(** A node revived by [connectDBs] has passed [models[db.id] = ...]. *)
Lemma revived_has_models (i : nat) (rest : Db → M unit) (handler : M unit) w :
  (∀ d, steps (revives (Some i)) (rest d)) →
  (∀ w1, alive_at (handler w1).2 i = false) →
  let w' := (try_catch (db ← get_db i; connect i;; set_models (db_id db);; rest db)
                       handler w).2 in
  alive_at w' i = true → has_models w' (id_at w i) = true.
Proof.
  intros Hrest Hh w'. subst w'. unfold try_catch.
  destruct ((db ← get_db i; connect i;; set_models (db_id db);; rest db) w)
    as [[[]|] w1] eqn:Hrun; simpl; [|by rewrite Hh].
  intros _.
  apply bind_ok_inv in Hrun as (d & w0 & Hget & Hrun).
  apply get_db_ok in Hget as [Hd ->].
  apply bind_ok_inv in Hrun as ([] & wa & Hconn & Hrun).
  apply bind_ok_inv in Hrun as ([] & wb & Hset & Hrun).
  unfold set_models in Hset. rewrite modify_run in Hset. injection Hset as <-.
  pose proof (Hrest d (with_models ({[db_id d]} ∪ models wa) wa)) as (_ & Hsub & _).
  rewrite Hrun in Hsub. simpl in Hsub.
  unfold has_models, id_at. rewrite Hd. apply bool_decide_eq_true. set_solver.
Qed.

Lemma alive_have_models_connect (f : nat → M unit) i w :
  steps (revives (Some i)) (f i) →
  (alive_at (f i w).2 i = true → has_models (f i w).2 (id_at w i) = true) →
  alive_have_models w → alive_have_models (f i w).2.
Proof.
  intros Hs Hi HA j d' Hd' Ha'. destruct (Hs w) as (Hids & Hsub & Hal).
  assert (Hl : (db_id <$> databases w) !! j = Some (db_id d')).
  { rewrite <- Hids. by rewrite list_lookup_fmap, Hd'. }
  rewrite list_lookup_fmap in Hl.
  destruct (databases w !! j) as [d|] eqn:Hd; [|done]. simpl in Hl.
  injection Hl as Hid.
  destruct (decide (j = i)) as [->|Hji].
  - rewrite <- Hid. unfold id_at in Hi. rewrite Hd in Hi. apply Hi.
    unfold alive_at. by rewrite Hd'.
  - assert (Ha : db_alive d = true).
    { specialize (Hal j). unfold alive_at in Hal. rewrite Hd, Hd' in Hal.
      apply Hal; [congruence | done]. }
    specialize (HA j d Hd Ha). unfold has_models in *.
    apply bool_decide_eq_true. apply bool_decide_eq_true in HA.
    rewrite <- Hid. set_solver.
Qed.

Lemma alive_have_models_fresh_connect i w :
  alive_have_models w → alive_have_models (fresh_connect i w).2.
Proof.
  apply (alive_have_models_connect fresh_connect); [apply revives_fresh_connect|].
  unfold fresh_connect. apply revived_has_models.
  - intros d. steps_with revives_leaf.
  - intros w1. rewrite catch_unknown_run. unfold alive_at. simpl.
    rewrite list_lookup_alter_eq. by destruct (databases w1 !! i).
Qed.
(* ================================================================== *)
(** * More on the classifiers *)

Lemma dict_get_cases {V : Type} (d : list (string * V)) (k : string) (default : V) :
  dict_get d k default = default \/ In (dict_get d k default) (map snd d).
Proof.
  induction d as [|[k' v] d IH]; [now left|].
  simpl. destruct (String.eqb k k'); [right; now left|].
  destruct IH as [IH|IH]; [now left | right; now right].
Qed.

Lemma document_label_in (title abstract source crossref_type : string) :
  In (classify_document_type title abstract source crossref_type) document_labels.
Proof.
  unfold classify_document_type.
  destruct (any_in thesis_keywords _).
  { destruct (any_in doctoral_words _); simpl; tauto. }
  destruct (String.eqb source "Internet Archive" || any_in book_keywords _);
    [simpl; tauto|].
  destruct (truthy crossref_type).
  { destruct (dict_get_cases type_mapping crossref_type "Research Article") as [H|H];
      [rewrite H; simpl; tauto|].
    simpl in H. simpl.
    repeat (destruct H as [H|H]; [rewrite <- H; tauto|]). contradiction. }
  destruct (String.eqb source "arXiv"); simpl; tauto.
Qed.

Lemma archive_label_in (title abstract crossref_type : string) :
  In (classify_document_type title abstract "Internet Archive" crossref_type)
     ["Dissertation"; "Thesis"; "Book"].
Proof.
  unfold classify_document_type.
  destruct (any_in thesis_keywords _).
  { destruct (any_in doctoral_words _); simpl; tauto. }
  change (String.eqb "Internet Archive" "Internet Archive") with true.
  cbn [orb]. simpl. tauto.
Qed.

Lemma thesis_label_in (title abstract degree_type : string) :
  In (classify_thesis_type title abstract degree_type) thesis_labels.
Proof.
  unfold classify_thesis_type.
  repeat match goal with |- context [if ?b then _ else _] => destruct b end;
    simpl; tauto.
Qed.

#####

• _PROBLEM DESCRIPTION_
Everything from the line with "Lemma thesis_label_in (title" through the last line of the data is to be retyped verbatim, with no other text.

• _TASK SOLUTION_
Lemma thesis_label_in (title abstract degree_type : string) :
  In (classify_thesis_type title abstract degree_type) thesis_labels.
Proof.
  unfold classify_thesis_type.
  repeat match goal with |- context [if ?b then _ else _] => destruct b end;
    simpl; tauto.
Qed.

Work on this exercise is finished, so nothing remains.